Yeah, you can work your azz off on the roof to get it smooth. That's why I have a roof rack and camper on mine.
I've got a roof rack going on mine too but still the trauma of a re-stitch and replacing the edges left considerable scares not easily overlooked after paint
 
Yeah, been thinking a little about painting the roof and interior ceiling. The first coat of wet primer should be an indication of how much will go into not worrying about how perfect it’s gonna be, especially with a roof rack. Might be an easy way out, but Jeeze, you could spend months trying to get it perfect.

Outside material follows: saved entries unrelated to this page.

(** The exceptions of this part of the notebook. *)
Inductive pyerr : Type :=
| IndexErr          (* IndexError *)
| KeyErr            (* KeyError *)
| UnboundLocalErr   (* UnboundLocalError *)
| ValueErr.         (* ValueError *)

(** What the notebook reads of one row of [mesh.gridFx] or
    [mesh.gridFz]: column 0, the radius of the face centre, and column 2,
    its depth. *)
Record face : Type := Face {
  grid_x : Q;
  grid_z : Q
}.

(** [l[i]] for a Python list of length [n]: indices count from the end
    when negative, and outside [-n, n) the access raises [IndexError]. *)
Definition list_index (n : nat) (i : Z) : option nat :=
  if (0 <=? i)%Z then
    if (i <? Z.of_nat n)%Z then Some (Z.to_nat i) else None
  else
    if (- Z.of_nat n <=? i)%Z then Some (Z.to_nat (Z.of_nat n + i)) else None.

(** [s.lower()].  Only the letters A to Z have a lowercase letter among
    the one-byte characters, and no character outside them lowers to one:
    comparing the result with ["x"] or ["z"] gives what Python gives. *)
Definition lower_ascii (c : ascii) : ascii :=
  let n := nat_of_ascii c in
  if (65 <=? n)%nat && (n <=? 90)%nat then ascii_of_nat (n + 32) else c.

Fixpoint lower (s : string) : string :=
  match s with
  | EmptyString => EmptyString
  | String c s' => String (lower_ascii c) (lower s')
  end.

(** [a[mask]] for a boolean [mask]: the entries at the positions where
    the mask is set, in order; [IndexError] ([None]) when the mask and
    the array differ in length. *)
Fixpoint getitem_mask {A : Type} (a : list A) (mask : list bool) : option (list A) :=
  match a, mask with
  | [], [] => Some []
  | x :: a', b :: mask' =>
      match getitem_mask a' mask' with
      | Some r => Some (if b then x :: r else r)
      | None => None
      end
  | _, _ => None
  end.

(** The value of a keyword argument: the one passed, or its default. *)
Definition keyword {A : Type} (default : A) (arg : option A) : A :=
  match arg with
  | Some v => v
  | None => default
  end.

(** ** The source term (cell "Create the source") *)

Section SourceTerm.
Lemma render_regions_calls self subnets items pipelines s :
  ∃ r t,
    render_regions self subnets items pipelines s = (r, s, t)
    ∧ construct_calls t `prefix_of` expected_calls subnets items
    ∧ (is_Ok r → construct_calls t = expected_calls subnets items).
Proof.
  revert pipelines.
  induction items as [|[region envs_of_region] rest IH]; intros pipelines.
  { by exists (Ok pipelines), []. }
  cbn [render_regions]. unfold bind at 1.
  pose proof (construct_calls_render_wrapper self region s) as Hw.
  pose proof (render_wrapper_pure self region s s) as Hpure.
  destruct (render_wrapper self region s) as [[rw sw] tw].
  unfold result, trace in Hw, Hpure. cbn [fst snd] in Hw, Hpure.
  injection Hpure as ->.
  destruct rw as [wrapper|e].
  2:{ eexists _, _. split; [done|]. rewrite Hw.
      split; [apply prefix_nil|done]. }
  unfold bind at 1.
  destruct (render_envs_run self subnets region envs_of_region None wrapper s)
    as (te & Hrun & Hpre & Hok).
  rewrite Hrun in Hok |- *.
  apply (omap_prefix (λ ev, match ev with
                            | ConstructPipelineBlock env previous_env region =>
                                Some (env, previous_env, region)
                            | _ => None
                            end)) in Hpre.
  fold (construct_calls te) in Hpre.
  fold (construct_calls (region_events subnets region None envs_of_region))
    in Hpre.
  rewrite construct_calls_region_events in Hpre.
  unfold expected_calls. cbn [flat_map fst snd].
  fold (expected_calls subnets rest).
  destruct (mapM _ _) as [blocks|e]; cbn [mbind Result_bind].
  - specialize (Hok I). subst te.
    destruct (IH (Dict.set region (extend wrapper (concat blocks)) pipelines))
      as (r & t' & -> & Hrest & Hrest_ok).
    eexists _, _. split; [done|].
    rewrite !construct_calls_app, Hw, construct_calls_region_events.
    cbn [app]. split.
    + by apply prefix_app.
    + intros H. by rewrite (Hrest_ok H).
  - eexists _, _. split; [done|].
    rewrite construct_calls_app, Hw. cbn [app].
    split; [by apply prefix_app_r|done].
Qed.

(** X9: the chain of predecessors restarts in every region: over a whole
    rendering, the blocks are rendered region after region, and in each
    region for its available environments in order, the first with no
    predecessor and each other one with the available environment before it
    in the same region.  When something raises, the blocks rendered so far
    are the first ones of that sequence. *)
Theorem chain_restarts_in_every_region (self : SpinnakerPipeline)
    (subnets : gmap string (gmap string Subnet))
    (items : Dict.t (list string)) (pipelines : Dict.t Pipeline)
    (s : Remote) :
  construct_calls (trace (render_regions self subnets items pipelines s))
  `prefix_of` expected_calls subnets items
  ∧ (is_Ok (result (render_regions self subnets items pipelines s)) →
     construct_calls (trace (render_regions self subnets items pipelines s))
     = expected_calls subnets items).
Proof.
  destruct (render_regions_calls self subnets items pipelines s)
    as (r & t & -> & Hpre & Hok).
  by split.
Qed.

(** * [SpinnakerPipeline.__init__] and [runner.py]

    The runner reads the environment variables of the process, calls the
    other modules of Foremast in a fixed order and removes the generated
    file at the end.  The modules it calls are the operations of
    [RunnerCollaborators]; the pipeline module is the one embedded above. *)

Context {AppConfigs : Type}.

(** What the runner raises besides the exceptions of the modules. *)
Inductive error :=
  | Exception (e : exn)
  | TypeError (what : string)
  | AttributeError (what : string)
  | SystemExit (msg : string).

Inductive Outcome (A : Type) :=
  | Done (a : A)
  | Failed (e : error).
#[global] Arguments Done {A} a.
#[global] Arguments Failed {A} e.

Definition is_Done {A} (o : Outcome A) : Prop :=
  match o with Done _ => True | Failed _ => False end.

(** [runner.configs[env]]: the two settings the runner reads,
    [['app']['eureka_enabled']] and [['elb']['subnet_purpose']].  Every
    entry [write_variables] returns is taken to hold both, and the keys of
    the configurations are strings, so that [None] is never one. *)
Record EnvConfig := {
  eureka_enabled : bool;
  subnet_purpose : string;
}.

(** What [gogoutils] generates from the project and repository. *)
Record Names := {
  names_app : string;
  names_jenkins : string;
  names_gitlab : string;
}.

Record ForemastRunner := {
  runner_email : option string;
  runner_env : option string;
  runner_group : option string;
  runner_region : option string;
  runner_repo : option string;
  git_project : string;
  runner_app : string;
  runner_trigger_job : string;
  git_short : string;
  raw_path : string;
  json_path : string;
  configs : option (gmap string EnvConfig);
}.

Inductive RunnerLog :=
  | EurekaEnabled
  | NoEureka
  | NoSlackMessage
  | Fatal (msg : string)
  | Skipping (name : string)
  | Rebuilding (key slug : string).

(** The steps of a run of the runner: the banners, the log records and the
    calls of the other modules with their arguments.  The step of
    [get_properties] also records what the call returned. *)
Inductive Step :=
  | Banner (text : string)
  | Gogoutils (project : string)
  | ProcessGitConfigs (short : string)
  | WriteVariables (out_file short : string)
  | CreateApp (app : string) (email project repo : option string)
  | GetDetails (app : string)
  | GetProperties (prop_path : string) (read : Result Settings)
  | PipelineEvent (ev : Event)
  | OnetimePipeline (onetime app trigger prop_path : string)
  | CreateIam (env : option string) (app : string)
  | InitProperties (env : option string) (app : string)
  | CreateSecurityGroup (app : string) (env region : option string)
      (prop_path : string)
  | CreateElb (app : string) (env region : option string) (prop_path : string)
  | CreateElbDns (app : string) (env region : option string)
      (prop_path elb_subnet : string)
  | CreatePolicy (app : string) (env region : option string)
      (prop_path : string)
  | PostMessage (app : string) (env : option string) (prop_path : string)
  | Remove (path : string)
  | GetAllApps
  | Log (r : RunnerLog).

(** The process: its environment variables and what is outside of it. *)
Record World := {
  environ : gmap string string;
  outside : Remote;
}.

Definition R (A : Type) : Type := World → Outcome A * World * list Step.

Definition rret {A} (a : A) : R A := λ w, (Done a, w, []).

Definition rbind {A B} (m : R A) (k : A → R B) : R B := λ w,
  match m w with
  | (Done a, w', t) =>
      match k a w' with (r, w'', t') => (r, w'', t ++ t') end
  | (Failed e, w', t) => (Failed e, w', t)
  end.

#[local] Notation "x <~ m ;; k" := (rbind m (λ x, k))
  (at level 100, m at next level, right associativity).
#[local] Notation "m ~> k" := (rbind m (λ _, k))
  (at level 100, right associativity).

Definition rfail {A} (e : error) : R A := λ w, (Failed e, w, []).

Definition rlift {A} (o : Outcome A) : R A := λ w, (o, w, []).

Definition step (st : Step) : R unit := λ w, (Done tt, w, [st]).

Definition of_result {A} (r : Result A) : Outcome A :=
  match r with
  | Ok a => Done a
  | Raise e => Failed (Exception e)
  end.

(** A call of another module, which acts on what is outside. *)
Definition module_call {A} (st : Step) (f : Remote → Result A * Remote)
  : R A := λ w,
  match f (outside w) with
  | (r, s') => (of_result r, {| environ := environ w; outside := s' |}, [st])
  end.

(** A call of another module whose step records what the call returned. *)
Definition recorded_call {A} (st : Result A → Step)
    (f : Remote → Result A * Remote) : R A := λ w,
  match f (outside w) with
  | (r, s') => (of_result r, {| environ := environ w; outside := s' |}, [st r])
  end.

(** A call that only computes. *)
Definition pure_call {A} (st : Step) (r : Result A) : R A :=
  λ w, (of_result r, w, [st]).

(** [os.getenv(name)] *)
Definition getenv (name : string) : R (option string) :=
  λ w, (Done (environ w !! name), w, []).

(** [os.environ[name] = value] *)
Definition setenv (name value : string) : R unit :=
  λ w, (Done tt, {| environ := <[name := value]> (environ w);
                    outside := outside w |}, []).

(** A run of the pipeline module inside the runner. *)
Definition pipeline_run {A} (m : M A) : R A := λ w,
  match m (outside w) with
  | (r, s', t) =>
      (of_result r, {| environ := environ w; outside := s' |},
       PipelineEvent <$> t)
  end.

Class RunnerCollaborators := {
  (** [gogoutils.Parser(git_project).parse_url()] and
      [gogoutils.Generator] *)
  gogoutils : string → Result Names;
  process_git_configs : string → Remote → Result AppConfigs * Remote;
  write_variables :
    AppConfigs → string → string → Remote →
    Result (gmap string EnvConfig) * Remote;
  create_app :
    string → option string → option string → option string → Remote →
    Result unit * Remote;
  (** [get_app_details.get_details(app)] and its [app_name()] *)
  get_details : string → Remote → Result Generated * Remote;
  app_name_of : Generated → string;
  (** [get_properties(prop_path)] reads the file at [prop_path] *)
  get_properties : string → Remote → Result Settings * Remote;
  (** [SpinnakerPipelineOnetime(...).create_pipeline()] *)
  create_onetime_pipeline :
    string → string → string → string → Remote → Result unit * Remote;
  create_iam_resources : option string → string → Remote → Result unit * Remote;
  init_properties : option string → string → Remote → Result unit * Remote;
  create_security_group :
    string → option string → option string → string → Remote →
    Result unit * Remote;
  create_elb :
    string → option string → option string → string → Remote →
    Result unit * Remote;
  create_elb_dns :
    string → option string → option string → string → string → Remote →
    Result unit * Remote;
  create_policy :
    string → option string → option string → string → Remote →
    Result unit * Remote;
  post_message :
    string → option string → string → Remote → Result unit * Remote;
  os_remove : string → Remote → Result unit * Remote;
  get_all_apps : Remote → Result (list (gmap string string)) * Remote;
  (** [str.lower] *)
  lower : string → string;
}.

Context `{runner_collaborators : !RunnerCollaborators}.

As long as there aren’t any major depressions or super obvious weld beads, call it good!
 
Had a good session last night finishing off the front and side of the roof.. I gave it a final skim coat of filler last thing last night and it hadn't dried so I called it a night..

I got another 3L tin of filler so I can continue with the rear and drivers side of the roof as well as work on the A pillars and cowl.. Once done I should be able to hit it with some primer
 
my mate was warning me against heavy applications of filler saying they are prone to cracking and shrinking. fingers crossed im using a quality product helps avoid that for a few years at least..
 
my mate was warning me against heavy applications of filler saying they are prone to cracking and shrinking. fingers crossed im using a quality product helps avoid that for a few years at least..
I hope you have good luck. I had to level my roof after a previous owner stood in the middle and collapsed it. My body filler cracked and I didn't notice it until it was going into paint. I had to start all over. Your application looks thin enough you'll be okay but there are no guarantees.